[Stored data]
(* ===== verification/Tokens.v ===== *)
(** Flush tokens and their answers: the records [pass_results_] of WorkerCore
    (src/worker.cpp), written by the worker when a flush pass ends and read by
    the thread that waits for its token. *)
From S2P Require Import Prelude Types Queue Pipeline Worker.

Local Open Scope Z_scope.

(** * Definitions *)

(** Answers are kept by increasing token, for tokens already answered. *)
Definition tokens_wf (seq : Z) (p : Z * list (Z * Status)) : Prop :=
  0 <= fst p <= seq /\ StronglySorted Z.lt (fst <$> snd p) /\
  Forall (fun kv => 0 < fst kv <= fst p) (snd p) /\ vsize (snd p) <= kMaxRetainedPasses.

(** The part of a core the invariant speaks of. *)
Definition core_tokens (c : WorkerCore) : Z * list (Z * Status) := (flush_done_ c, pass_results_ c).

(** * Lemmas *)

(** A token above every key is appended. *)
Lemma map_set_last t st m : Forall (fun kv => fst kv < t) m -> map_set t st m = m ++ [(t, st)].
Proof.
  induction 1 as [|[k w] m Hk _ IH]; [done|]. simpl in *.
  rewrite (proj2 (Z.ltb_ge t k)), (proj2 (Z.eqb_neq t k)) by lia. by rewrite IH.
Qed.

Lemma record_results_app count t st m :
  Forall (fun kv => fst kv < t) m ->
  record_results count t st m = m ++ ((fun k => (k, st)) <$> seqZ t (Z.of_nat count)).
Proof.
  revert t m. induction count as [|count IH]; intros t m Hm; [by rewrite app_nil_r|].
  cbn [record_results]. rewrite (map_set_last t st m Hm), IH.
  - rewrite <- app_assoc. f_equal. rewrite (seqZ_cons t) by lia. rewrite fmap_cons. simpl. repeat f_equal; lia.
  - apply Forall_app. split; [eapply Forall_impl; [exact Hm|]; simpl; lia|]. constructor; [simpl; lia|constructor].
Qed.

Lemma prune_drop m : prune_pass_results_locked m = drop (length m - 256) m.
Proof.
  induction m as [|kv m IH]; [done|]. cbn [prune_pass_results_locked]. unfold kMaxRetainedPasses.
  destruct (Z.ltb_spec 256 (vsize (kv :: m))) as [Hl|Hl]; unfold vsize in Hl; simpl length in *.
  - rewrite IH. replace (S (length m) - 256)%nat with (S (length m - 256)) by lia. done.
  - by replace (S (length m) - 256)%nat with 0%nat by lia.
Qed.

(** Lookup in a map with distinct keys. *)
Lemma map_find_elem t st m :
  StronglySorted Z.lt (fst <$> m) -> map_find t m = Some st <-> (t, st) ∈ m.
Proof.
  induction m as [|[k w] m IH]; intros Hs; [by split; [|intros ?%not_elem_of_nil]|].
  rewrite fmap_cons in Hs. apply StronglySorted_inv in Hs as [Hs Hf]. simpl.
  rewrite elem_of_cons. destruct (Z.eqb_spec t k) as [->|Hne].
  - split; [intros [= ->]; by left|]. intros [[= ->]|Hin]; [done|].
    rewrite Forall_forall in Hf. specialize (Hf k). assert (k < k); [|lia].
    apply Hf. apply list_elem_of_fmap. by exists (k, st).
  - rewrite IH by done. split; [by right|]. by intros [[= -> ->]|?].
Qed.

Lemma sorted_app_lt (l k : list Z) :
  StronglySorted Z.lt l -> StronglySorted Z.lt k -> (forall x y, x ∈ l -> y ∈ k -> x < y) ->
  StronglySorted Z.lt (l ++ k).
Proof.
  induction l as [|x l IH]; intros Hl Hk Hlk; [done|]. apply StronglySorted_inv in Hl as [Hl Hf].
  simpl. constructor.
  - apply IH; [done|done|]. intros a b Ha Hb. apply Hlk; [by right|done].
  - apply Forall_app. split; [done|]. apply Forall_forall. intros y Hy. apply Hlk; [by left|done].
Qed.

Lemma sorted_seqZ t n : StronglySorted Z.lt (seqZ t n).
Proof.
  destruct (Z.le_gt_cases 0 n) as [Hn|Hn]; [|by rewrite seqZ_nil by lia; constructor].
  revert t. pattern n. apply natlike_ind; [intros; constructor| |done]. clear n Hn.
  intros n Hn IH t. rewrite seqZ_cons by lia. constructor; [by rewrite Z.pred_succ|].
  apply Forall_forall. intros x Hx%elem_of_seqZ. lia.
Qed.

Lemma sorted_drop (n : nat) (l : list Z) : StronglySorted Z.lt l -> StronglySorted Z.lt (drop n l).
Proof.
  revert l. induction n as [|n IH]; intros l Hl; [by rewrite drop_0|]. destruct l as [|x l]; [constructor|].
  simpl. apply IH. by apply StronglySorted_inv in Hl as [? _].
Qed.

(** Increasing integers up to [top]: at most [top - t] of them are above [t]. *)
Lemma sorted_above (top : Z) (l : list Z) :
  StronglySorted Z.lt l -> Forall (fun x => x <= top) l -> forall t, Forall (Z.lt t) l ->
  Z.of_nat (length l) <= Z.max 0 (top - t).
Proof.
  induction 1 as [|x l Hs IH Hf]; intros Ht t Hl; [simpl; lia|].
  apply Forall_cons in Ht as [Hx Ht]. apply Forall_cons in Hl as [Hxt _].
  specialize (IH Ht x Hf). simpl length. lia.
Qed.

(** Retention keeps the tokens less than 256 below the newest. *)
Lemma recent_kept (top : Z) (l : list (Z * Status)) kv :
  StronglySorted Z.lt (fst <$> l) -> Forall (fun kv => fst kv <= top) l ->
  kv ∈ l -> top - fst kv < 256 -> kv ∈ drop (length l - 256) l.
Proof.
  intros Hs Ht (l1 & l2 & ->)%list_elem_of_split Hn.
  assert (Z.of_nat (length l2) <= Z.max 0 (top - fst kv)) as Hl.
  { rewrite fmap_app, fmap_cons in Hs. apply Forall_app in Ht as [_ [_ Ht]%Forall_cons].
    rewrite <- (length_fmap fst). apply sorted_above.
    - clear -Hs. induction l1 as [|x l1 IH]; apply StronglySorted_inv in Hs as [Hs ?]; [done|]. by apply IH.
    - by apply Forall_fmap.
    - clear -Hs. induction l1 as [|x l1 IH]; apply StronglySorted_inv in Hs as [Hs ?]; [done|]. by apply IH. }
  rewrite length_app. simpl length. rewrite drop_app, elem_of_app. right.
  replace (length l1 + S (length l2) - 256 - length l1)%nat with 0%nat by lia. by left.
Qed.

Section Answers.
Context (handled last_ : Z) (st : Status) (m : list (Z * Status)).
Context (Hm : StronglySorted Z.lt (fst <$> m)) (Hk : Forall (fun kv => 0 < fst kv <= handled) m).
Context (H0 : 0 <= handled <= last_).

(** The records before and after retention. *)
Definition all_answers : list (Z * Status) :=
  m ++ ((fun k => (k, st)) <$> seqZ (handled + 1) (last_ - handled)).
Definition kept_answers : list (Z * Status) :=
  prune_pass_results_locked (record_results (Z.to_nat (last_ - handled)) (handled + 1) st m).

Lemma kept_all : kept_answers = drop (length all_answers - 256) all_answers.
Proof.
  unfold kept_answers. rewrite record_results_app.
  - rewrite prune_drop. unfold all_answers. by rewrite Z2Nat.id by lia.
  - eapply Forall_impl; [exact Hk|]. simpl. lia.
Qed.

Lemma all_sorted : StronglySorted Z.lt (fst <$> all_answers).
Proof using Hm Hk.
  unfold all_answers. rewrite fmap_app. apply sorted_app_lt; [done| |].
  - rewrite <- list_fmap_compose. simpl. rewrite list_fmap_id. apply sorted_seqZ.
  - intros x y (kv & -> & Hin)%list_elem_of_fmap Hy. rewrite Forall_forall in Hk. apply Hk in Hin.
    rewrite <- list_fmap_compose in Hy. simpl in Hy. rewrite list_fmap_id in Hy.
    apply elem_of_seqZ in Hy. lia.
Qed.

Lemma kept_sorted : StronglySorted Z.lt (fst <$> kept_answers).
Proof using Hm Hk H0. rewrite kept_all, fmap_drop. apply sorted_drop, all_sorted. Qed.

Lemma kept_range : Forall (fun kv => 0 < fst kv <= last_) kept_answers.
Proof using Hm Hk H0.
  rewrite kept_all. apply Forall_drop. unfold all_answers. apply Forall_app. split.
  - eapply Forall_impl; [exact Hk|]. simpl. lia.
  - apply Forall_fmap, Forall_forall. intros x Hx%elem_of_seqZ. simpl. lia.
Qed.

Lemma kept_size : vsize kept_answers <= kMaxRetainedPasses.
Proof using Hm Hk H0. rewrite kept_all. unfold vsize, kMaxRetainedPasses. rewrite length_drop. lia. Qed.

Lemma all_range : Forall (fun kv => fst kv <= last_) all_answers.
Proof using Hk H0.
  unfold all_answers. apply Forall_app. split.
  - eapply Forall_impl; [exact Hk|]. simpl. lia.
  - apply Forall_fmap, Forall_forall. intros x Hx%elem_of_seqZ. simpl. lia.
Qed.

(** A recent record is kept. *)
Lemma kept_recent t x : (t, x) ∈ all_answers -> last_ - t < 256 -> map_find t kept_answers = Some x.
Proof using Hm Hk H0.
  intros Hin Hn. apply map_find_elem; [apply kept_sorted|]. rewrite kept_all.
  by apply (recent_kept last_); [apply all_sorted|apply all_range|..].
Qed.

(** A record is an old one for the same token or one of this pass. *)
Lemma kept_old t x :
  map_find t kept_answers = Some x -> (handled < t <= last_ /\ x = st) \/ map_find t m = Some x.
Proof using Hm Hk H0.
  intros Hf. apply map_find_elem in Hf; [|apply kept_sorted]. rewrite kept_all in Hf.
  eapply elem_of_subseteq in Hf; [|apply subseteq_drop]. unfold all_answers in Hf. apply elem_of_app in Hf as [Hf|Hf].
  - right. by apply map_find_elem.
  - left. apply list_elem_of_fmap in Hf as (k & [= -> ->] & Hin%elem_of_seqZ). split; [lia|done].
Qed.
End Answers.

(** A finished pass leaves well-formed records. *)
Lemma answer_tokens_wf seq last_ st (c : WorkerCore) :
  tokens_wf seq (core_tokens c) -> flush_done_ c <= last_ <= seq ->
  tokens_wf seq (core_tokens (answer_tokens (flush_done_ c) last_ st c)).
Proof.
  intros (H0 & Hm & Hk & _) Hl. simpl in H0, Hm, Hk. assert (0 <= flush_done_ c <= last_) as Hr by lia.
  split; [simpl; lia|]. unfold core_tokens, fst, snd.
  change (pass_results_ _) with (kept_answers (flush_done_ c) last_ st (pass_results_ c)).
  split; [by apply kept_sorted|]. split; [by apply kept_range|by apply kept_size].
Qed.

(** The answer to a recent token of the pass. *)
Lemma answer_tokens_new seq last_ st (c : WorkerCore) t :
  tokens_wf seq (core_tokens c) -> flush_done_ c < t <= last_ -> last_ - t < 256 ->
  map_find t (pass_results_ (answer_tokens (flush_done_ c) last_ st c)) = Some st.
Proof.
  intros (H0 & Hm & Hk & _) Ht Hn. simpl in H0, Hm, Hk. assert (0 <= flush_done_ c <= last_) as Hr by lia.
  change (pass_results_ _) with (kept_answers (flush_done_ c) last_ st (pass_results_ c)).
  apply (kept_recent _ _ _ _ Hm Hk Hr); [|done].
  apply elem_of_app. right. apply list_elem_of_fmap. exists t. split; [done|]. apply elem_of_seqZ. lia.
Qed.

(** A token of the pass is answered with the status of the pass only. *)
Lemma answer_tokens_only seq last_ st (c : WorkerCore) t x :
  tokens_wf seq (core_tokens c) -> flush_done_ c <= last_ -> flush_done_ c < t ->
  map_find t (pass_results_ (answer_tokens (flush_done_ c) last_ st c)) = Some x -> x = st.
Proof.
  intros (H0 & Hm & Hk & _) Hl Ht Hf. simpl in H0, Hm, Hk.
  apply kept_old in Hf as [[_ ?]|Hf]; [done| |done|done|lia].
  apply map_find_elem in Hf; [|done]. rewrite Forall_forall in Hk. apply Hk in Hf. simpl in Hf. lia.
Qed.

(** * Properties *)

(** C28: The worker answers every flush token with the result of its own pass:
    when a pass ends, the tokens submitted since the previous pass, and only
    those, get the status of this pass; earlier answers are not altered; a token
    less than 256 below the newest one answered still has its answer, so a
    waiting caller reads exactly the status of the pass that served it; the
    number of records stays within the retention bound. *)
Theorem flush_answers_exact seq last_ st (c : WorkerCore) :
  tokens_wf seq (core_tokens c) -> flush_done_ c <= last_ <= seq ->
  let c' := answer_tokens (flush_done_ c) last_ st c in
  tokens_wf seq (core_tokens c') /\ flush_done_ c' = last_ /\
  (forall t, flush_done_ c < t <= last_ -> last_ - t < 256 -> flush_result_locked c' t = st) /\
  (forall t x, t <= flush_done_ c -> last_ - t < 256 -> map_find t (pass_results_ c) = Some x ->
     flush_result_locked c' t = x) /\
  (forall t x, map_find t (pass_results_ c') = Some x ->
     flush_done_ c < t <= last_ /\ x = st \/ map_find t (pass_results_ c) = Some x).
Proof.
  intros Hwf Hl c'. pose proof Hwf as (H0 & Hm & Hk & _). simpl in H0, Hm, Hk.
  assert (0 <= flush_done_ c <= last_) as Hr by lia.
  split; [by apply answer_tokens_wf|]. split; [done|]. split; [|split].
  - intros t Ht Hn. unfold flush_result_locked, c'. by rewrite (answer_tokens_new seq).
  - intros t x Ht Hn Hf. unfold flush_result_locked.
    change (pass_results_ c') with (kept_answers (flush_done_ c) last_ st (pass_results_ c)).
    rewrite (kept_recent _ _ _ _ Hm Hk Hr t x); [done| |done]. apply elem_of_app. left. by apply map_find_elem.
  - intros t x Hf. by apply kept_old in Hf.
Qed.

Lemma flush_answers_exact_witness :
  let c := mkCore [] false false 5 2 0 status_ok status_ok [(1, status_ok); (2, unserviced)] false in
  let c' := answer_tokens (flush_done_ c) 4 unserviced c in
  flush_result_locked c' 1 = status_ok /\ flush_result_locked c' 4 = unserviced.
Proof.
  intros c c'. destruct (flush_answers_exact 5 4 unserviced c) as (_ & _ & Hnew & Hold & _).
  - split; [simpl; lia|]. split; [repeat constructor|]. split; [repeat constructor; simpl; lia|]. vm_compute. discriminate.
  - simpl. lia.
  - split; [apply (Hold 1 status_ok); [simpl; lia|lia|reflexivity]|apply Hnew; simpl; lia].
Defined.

Problem details: The number of lines in the records that include "when" is what is needed, with no other words.

Solution for this exercise: 2